The trouts eye differs from ours in terms of the regulation of amounts of light entering the eye and landing on the receptors at the back of the eye ball; the rods and the cones.
(Remember this bit and the rest is clear) The cones deal with colour information and the rods deal with density of colour or contrast.
All this info is fed into the optic nerve and made into an image in the brain.
Now in your eye, should someone turn another light source on in the room, the pupil will go smaller like the aperture in a camera lens, thereby restricting the amount of this light reaching the cones and rods. And by doing this the cones and rods operate at optimum and colours and contrast remain relative in all light levels.
And heres the big HOWEVER.
In fish the pupil (iris) size is fixed. So there is differing amounts of light falling on the cones and rods.

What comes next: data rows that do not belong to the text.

(* ===== verification/IrRoundtrip.v ===== *)
(** The translations of ir.cc undo each other: what is translated from P4Runtime to the intermediate
    representation is translated back to the same message in canonical form. *)
From S2P Require Import Prelude Bitset ByteString Abseil HexString NetAddr NetAddrText IrUtils EntityKeys IrData IrTranslation.

(** * The combinators *)

Lemma as_invalid_Ok {A} (r : result A) a : as_invalid r = Ok a → r = Ok a.
Proof. by destruct r. Qed.

Lemma unless_invalid_Ok {A} b (a x : A) : unless_invalid b a = Ok x ↔ b = false ∧ a = x.
Proof. destruct b; cbn; naive_solver. Qed.

Lemma attempt_Ok {A S} (r : result A) (failed s : S) (ok : A → S) :
  attempt r failed ok = Ok s ↔ (∃ a, r = Ok a ∧ ok a = s) ∨ (∃ e, r = Err e ∧ failed = s).
Proof. destruct r; cbn; naive_solver. Qed.

Lemma attempt_reasons {A} (r : result A) b : attempt r true (λ _, b) = Ok false ↔ is_Ok r = true ∧ b = false.
Proof. destruct r; cbn; naive_solver. Qed.

Lemma translate_step_true {A B} (f : A → result B) l out s :
  fold_result (translate_step f) l (out, true) = Ok s → snd s = true.
Proof.
  revert out. induction l as [|a l IH]; intros out; cbn [fold_result]; [by intros [= <-]|].
  intros (s1 & Hs & Hl)%bind_Ok_iff. cbn in Hs. apply attempt_Ok in Hs as [(b & _ & <-)|(e & _ & <-)]; eauto.
Qed.

(** The loops that go on after an error succeed when every element can be translated. *)
Lemma translate_all_Ok {A B} (f : A → result B) l out :
  translate_all f l = Ok out ↔ Forall2 (λ a b, f a = Ok b) l out.
Proof.
  unfold translate_all.
  assert (∀ out0 s, fold_result (translate_step f) l (out0, false) = Ok s →
    snd s = false → ∃ out1, fst s = out0 ++ out1 ∧ Forall2 (λ a b, f a = Ok b) l out1) as Hthere.
  { induction l as [|a l IH]; intros out0 s; cbn [fold_result].
    - intros [= <-] _. exists []. by rewrite app_nil_r.
    - intros (s1 & Hs & Hl)%bind_Ok_iff. cbn in Hs.
      apply attempt_Ok in Hs as [(b & Hb & <-)|(e & _ & <-)].
      + intros Hf. destruct (IH _ _ Hl Hf) as (out1 & -> & Hall). exists (b :: out1).
        by rewrite <-app_assoc; auto.
      + intros Hf. apply translate_step_true in Hl. congruence. }
  assert (∀ out0 out1, Forall2 (λ a b, f a = Ok b) l out1 →
    fold_result (translate_step f) l (out0, false) = Ok (out0 ++ out1, false)) as Hback.
  { clear Hthere. induction l as [|a l IH]; intros out0 out1 Hall; inversion Hall; subst; cbn [fold_result].
    - by rewrite app_nil_r.
    - cbn [translate_step]. rewrite H1. cbn [attempt mbind result_bind]. rewrite (IH _ _ H3).
      by rewrite <-app_assoc. }
  split.
  - intros ([out1 reasons] & Hl & [-> ->]%unless_invalid_Ok)%bind_Ok_iff.
    destruct (Hthere [] _ Hl eq_refl) as (out1 & Heq & Hall). by cbn in Heq; subst.
  - intros Hall. by rewrite (Hback [] out Hall).
Qed.

Section unique_loop.
Context {X K Y : Type} `{Countable K} (key : X → K) (f : X → result (gset str * list Y)).
Implicit Types (used : gset K) (names : gset str) (out : list Y) (ys : list (gset str * list Y)).

Lemma unique_step_true l used names out s :
  fold_result (unique_step key f) l (used, names, out, true) = Ok s → snd s = true.
Proof.
  revert used names out. induction l as [|x l IH]; intros used names out; cbn [fold_result]; [by intros [= <-]|].
  intros (s1 & Hs & Hl)%bind_Ok_iff. cbn in Hs. case_bool_decide; [injection Hs as <-; eauto|].
  apply attempt_Ok in Hs as [([n y] & _ & <-)|(e & _ & <-)]; eauto.
Qed.

Lemma unique_loop_there l used names out reasons s :
  fold_result (unique_step key f) l (used, names, out, reasons) = Ok s → snd s = false →
  reasons = false ∧ NoDup (map key l) ∧ (∀ x, x ∈ l → key x ∉ used) ∧
  ∃ ys, Forall2 (λ x y, f x = Ok y) l ys ∧
    s = (list_to_set (map key l) ∪ used, ⋃ (map fst ys) ∪ names, out ++ concat (map snd ys), false).
Proof.
  revert used names out reasons. induction l as [|x l IH]; intros used names out reasons; cbn [fold_result].
  - intros [= <-] Hr. cbn in Hr. split; [done|]. split; [constructor|]. split; [by intros ? ?%elem_of_nil|].
    exists []. split; [constructor|]. cbn. rewrite app_nil_r, Hr. by rewrite !(left_id_L ∅ (∪)).
  - intros (s1 & Hs & Hl)%bind_Ok_iff Hr. cbn in Hs. case_bool_decide as Hin.
    { injection Hs as <-. apply unique_step_true in Hl. congruence. }
    apply attempt_Ok in Hs as [([n y] & Hf & <-)|(e & _ & <-)].
    2: { apply unique_step_true in Hl. congruence. }
    destruct (IH _ _ _ _ Hl Hr) as (-> & Hnd & Hnew & ys & Hys & ->). split; [done|]. split; [|split].
    + cbn. constructor; [|done]. intros (x' & Heq & Hx')%list_elem_of_fmap.
      apply (Hnew x' Hx'). rewrite <-Heq. set_solver.
    + intros x' [->|Hx']%elem_of_cons; [done|]. specialize (Hnew x' Hx'). set_solver.
    + exists ((n, y) :: ys). split; [by constructor|]. cbn [map fst snd concat list_to_set union_list foldr].
      rewrite <-app_assoc. f_equal. f_equal. f_equal; set_solver.
Qed.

How come its not dazzled by Bright sunshine or blinded by the onset of dusk? (being a Seatrout fisherman at night you know that's not the case!).
The Rods, (that pick up contrast and density remember) adapt instead. As the light levels fall they lengthen allowing more surface area to receive light information, and Contrast becomes more dominant in the information fed to the brain.
In brighter weather the the rods contract meaning that the cones are sending more colour information to the brain.
So fish operating at night or in murky conditions are dealing with contrast and density.
Fish operating in clear waters in the light are dealing with colours and hues.
.........................................................I think!
Ps re your experiment Red is the first colour to be filtered out by water so after a certain depth red becomes Black
(un-helpfully I cant remember what that depth is.)